With Facebook roping in former Google employee Jason Toff for a key portfolio, speculation is rife about the social networking giant preparing the launch of a serious competitor to the short video-sharing app TikTok. Toff, who earlier served as the General Manager for Twitter’s short-video sharing service Vine, has joined as Facebook’s Product Management Director to lead the company’s recently formed New Product Experimentation (NPE) team.
“I suppose it’s a good time to share what I’m up to next! In two weeks, I’ll be joining Facebook as a PM Director starting up a new initiative under the recently formed NPE team,” Toff announced on Twitter on Monday.
Now that we’ve moved to CA, I suppose it’s a good time to share what I’m up to next! In two weeks, I’ll be joining Facebook as a PM Director starting up a new initiative under the recently formed NPE team (https://t.co/HzK6Bjqzqx)

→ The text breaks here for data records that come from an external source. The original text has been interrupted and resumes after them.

(* ===== verification/PriceChaser.v ===== *)
(** Repricing of limit orders ([src/src/strategy/price_chaser.rs]): the
    configuration presets, the repricing test, the cancel-and-replace step and
    the chasing loop.

    [Instant]s are nanoseconds.  The loop of [chase_until_filled] is a
    recursion on fuel; [chase_terminates] bounds the fuel it needs. *)
From Stdlib Require Import ZArith Lia Bool.
From stdpp Require Import base option list gmap strings pretty.
From S2P Require Import Prelude Float64 Types Backend.

#[local] Open Scope Z_scope.

(** ** Configuration and metrics *)
Inductive ExecutionMode := UltraFast | Balanced | Safe.

#[export] Instance ExecutionMode_eq_dec : EqDecision ExecutionMode.
Proof. solve_decision. Defined.

Record RepricingConfig := {
  reprice_threshold_bps : f64;
  max_reprices : Z;
  reprice_interval_ms : Z;
  total_timeout_seconds : Z;
  spread_collapse_threshold_bps : f64;
  execution_mode : ExecutionMode
}.

Definition ultra_fast : RepricingConfig :=
  {| reprice_threshold_bps := 5.0%f64; max_reprices := 5; reprice_interval_ms := 100;
     total_timeout_seconds := 3; spread_collapse_threshold_bps := 50.0%f64;
     execution_mode := UltraFast |}.
Definition balanced : RepricingConfig :=
  {| reprice_threshold_bps := 5.0%f64; max_reprices := 5; reprice_interval_ms := 100;
     total_timeout_seconds := 3; spread_collapse_threshold_bps := 50.0%f64;
     execution_mode := Balanced |}.
Definition safe : RepricingConfig :=
  {| reprice_threshold_bps := 5.0%f64; max_reprices := 5; reprice_interval_ms := 100;
     total_timeout_seconds := 3; spread_collapse_threshold_bps := 50.0%f64;
     execution_mode := Safe |}.

Definition from_confidence (confidence_score : f64) : RepricingConfig :=
  if (confidence_score >=? 90.0%f64)%F then ultra_fast
  else if (confidence_score >=? 75.0%f64)%F then balanced
  else safe.

Record RepricingEvent := {
  re_timestamp : Z;
  re_old_price : f64;
  re_new_price : f64;
  re_reason : string;
  re_elapsed_ms : Z;
  re_exchange : string;
  re_side : OrderSide
}.

Record RepricingMetrics := {
  rm_reprice_count : Z;
  rm_reprice_total_time_ms : Z;
  rm_initial_price : f64;
  rm_final_price : f64;
  rm_price_improvement_bps : f64;
  rm_repricing_events : list RepricingEvent;
  rm_max_reprices_reached : bool
}.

— Jason Toff (@jasontoff) July 15, 2019
Announced last week, Facebook’s NPE team is aimed at developing experimental apps for consumers who are still slightly removed from the core Facebook brand. In Google, Toff worked on Virtual Reality (VR) projects as well as on Google’s in-house Area 120 incubator – which is similar in concept to Facebook’s NPE team, The Verge reported. While Toff said he could not reveal details of what he is working on, his Twitter post mentioned he is looking to hire a team of UX designers and engineers to work on the project.
The world’s largest social media platform last week announced that it will begin to launch new consumer-focused apps under the developer name “NPE Team, from Facebook.”
“NPE Team apps will be aligned with Facebook’s mission of giving people the power to build community but will focus on shipping entirely new experiences. We decided to use this separate brand name to help set the appropriate expectations with users that NPE Team apps will change very rapidly and will be shut down if we learn that they’re not useful to people,” Facebook said.
Owned by Beijing-based start-up ByteDance, TikTok saw its first-time installs grow about 28 percent year-over-year for the first half of 2019 to nearly 344 million worldwide despite a two-week ban in India during Q2, revealed an estimate by mobile app intelligence firm Sensor Tower.